Print, in exact form, the lines below from the one containing "r) = local_models m" through the one containing "repeat constructor; simpl;", and omit all others.

▶ _EXTRACTED RECORDS_
Segment Open

(** X6. A call leaves the configuration of the manager alone and only
    appends to the event log: no event when no fallback was tried, exactly
    one otherwise; the events logged before are kept. *)
Theorem call_only_appends_to_log (m : Manager) (message : string)
    (model : option string) (w : W) :
  let r := generate_with_fallback m message model w in
  config (manager_after r) = config m
  /\ local_models (manager_after r) = local_models m
  /\ api_fallbacks (manager_after r) = api_fallbacks m
  /\ enabled (manager_after r) = enabled m
  /\ routing_rules (manager_after r) = routing_rules m
  /\ exists new,
       fallback_events (manager_after r) = (fallback_events m ++ new)%list
       /\ List.length new
          = match fallback_attempts r with [] => 0%nat | _ :: _ => 1%nat end
       /\ Forall (fun event => original_model event = primary_model r) new.
Proof.
  unfold generate_with_fallback.
  destruct (enabled m) eqn:En; simpl.
  - destruct (_try_generate_with_model m message
                (select_optimal_model m message model w) w) as [[e|text] w1].
    + match goal with
      | |- context [try_fallbacks m message ?c ?ev w1] =>
          destruct (try_fallbacks m message c ev w1)
            as [[[exit ev'] w2] tried] eqn:Et
      end.
      pose proof (try_fallbacks_tried_nonempty _ _ _ _ _ _ _ _ _
                    (chain_nonempty _ _) Et) as Hne.
      pose proof (try_fallbacks_kept _ _ _ _ _ _ _ _ _ Et) as Hkept.
      simpl in Hkept.
      destruct tried as [|t0 tried]; [contradiction |].
      destruct exit; simpl; repeat split; auto;
        eexists [_]; (split; [reflexivity |]); (split; [reflexivity |]);
        repeat constructor; simpl; exact Hkept.
    + simpl. repeat split; auto. exists []. rewrite app_nil_r.
      repeat split; auto.
  - destruct (bridge_generate_unbounded message model w) as [r0 w0]. simpl.
    repeat split; auto. exists []. rewrite app_nil_r.
    repeat split; auto.
Qed.

End More.

(** *** The statistics of the log *)

(** X7. For a log that is not empty [get_fallback_stats] reports its
    length as [total_events]; [successes] and [failures] add up to it; the
    count kept for a reason, an original model or a fallback model is the
    number of events that carry it; and [last_event_time] is the timestamp
    of the last event. For an empty log it reports [total_events] 0 and
    nothing else. *)
Theorem fallback_stats_account_for_every_event (m : Manager) :
  (fallback_events m = [] ->
   get_fallback_stats m = {| total_events := 0; details := None |})
  /\ (fallback_events m <> [] ->
      exists d,
        details (get_fallback_stats m) = Some d
        /\ total_events (get_fallback_stats m)
           = Z.of_nat (List.length (fallback_events m))
        /\ successes d
           = Z.of_nat (List.length (filter success (fallback_events m)))
        /\ (successes d + failures d = total_events (get_fallback_stats m))%Z
        /\ (forall r,
              count_for String.eqb (reason_value r) (reason_counts d)
              = Z.of_nat (List.length
                            (filter (fun e => String.eqb (reason_value (reason e))
                                                         (reason_value r))
                                    (fallback_events m))))
        /\ (forall o,
              count_for option_eqb o (original_models d)
              = Z.of_nat (List.length
                            (filter (fun e => option_eqb (original_model e) o)
                                    (fallback_events m))))
        /\ (forall f,
              count_for String.eqb f (fallback_models d)
              = Z.of_nat (List.length
                            (filter (fun e => String.eqb (fallback_model e) f)
                                    (fallback_events m))))
        /\ forall first, last_event_time d
                         = timestamp (last (fallback_events m) first)).
Proof.
  unfold get_fallback_stats. split.
  - intros ->. reflexivity.
  - destruct (fallback_events m) as [|first rest] eqn:E; [contradiction |].
    intros _. eexists. split; [reflexivity |]. cbv beta iota zeta.
    cbn [total_events successes failures reason_counts original_models
         fallback_models last_event_time].
    split; [reflexivity |]. split; [| split; [lia |]].
    + rewrite count_true_le. lia.
    + split; [| split; [| split]].
      * intros r. rewrite (count_for_fold String.eqb String.eqb_eq). simpl. lia.
      * intros o. rewrite (count_for_fold option_eqb option_eqb_spec). simpl. lia.
      * intros f. rewrite (count_for_fold String.eqb String.eqb_eq). simpl. lia.
      * intros d0. apply f_equal. symmetry. apply last_cons.
Qed.

(** *** Runs on concrete configurations *)

Module OnDown.
Import Scenarios.Down.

Segment Closed

▶ _WRITTEN SOLUTION_
  /\ local_models (manager_after r) = local_models m
  /\ api_fallbacks (manager_after r) = api_fallbacks m
  /\ enabled (manager_after r) = enabled m
  /\ routing_rules (manager_after r) = routing_rules m
  /\ exists new,
       fallback_events (manager_after r) = (fallback_events m ++ new)%list
       /\ List.length new
          = match fallback_attempts r with [] => 0%nat | _ :: _ => 1%nat end
       /\ Forall (fun event => original_model event = primary_model r) new.
Proof.
  unfold generate_with_fallback.
  destruct (enabled m) eqn:En; simpl.
  - destruct (_try_generate_with_model m message
                (select_optimal_model m message model w) w) as [[e|text] w1].
    + match goal with
      | |- context [try_fallbacks m message ?c ?ev w1] =>
          destruct (try_fallbacks m message c ev w1)
            as [[[exit ev'] w2] tried] eqn:Et
      end.
      pose proof (try_fallbacks_tried_nonempty _ _ _ _ _ _ _ _ _
                    (chain_nonempty _ _) Et) as Hne.
      pose proof (try_fallbacks_kept _ _ _ _ _ _ _ _ _ Et) as Hkept.
      simpl in Hkept.
      destruct tried as [|t0 tried]; [contradiction |].
      destruct exit; simpl; repeat split; auto;
        eexists [_]; (split; [reflexivity |]); (split; [reflexivity |]);
        repeat constructor; simpl; exact Hkept.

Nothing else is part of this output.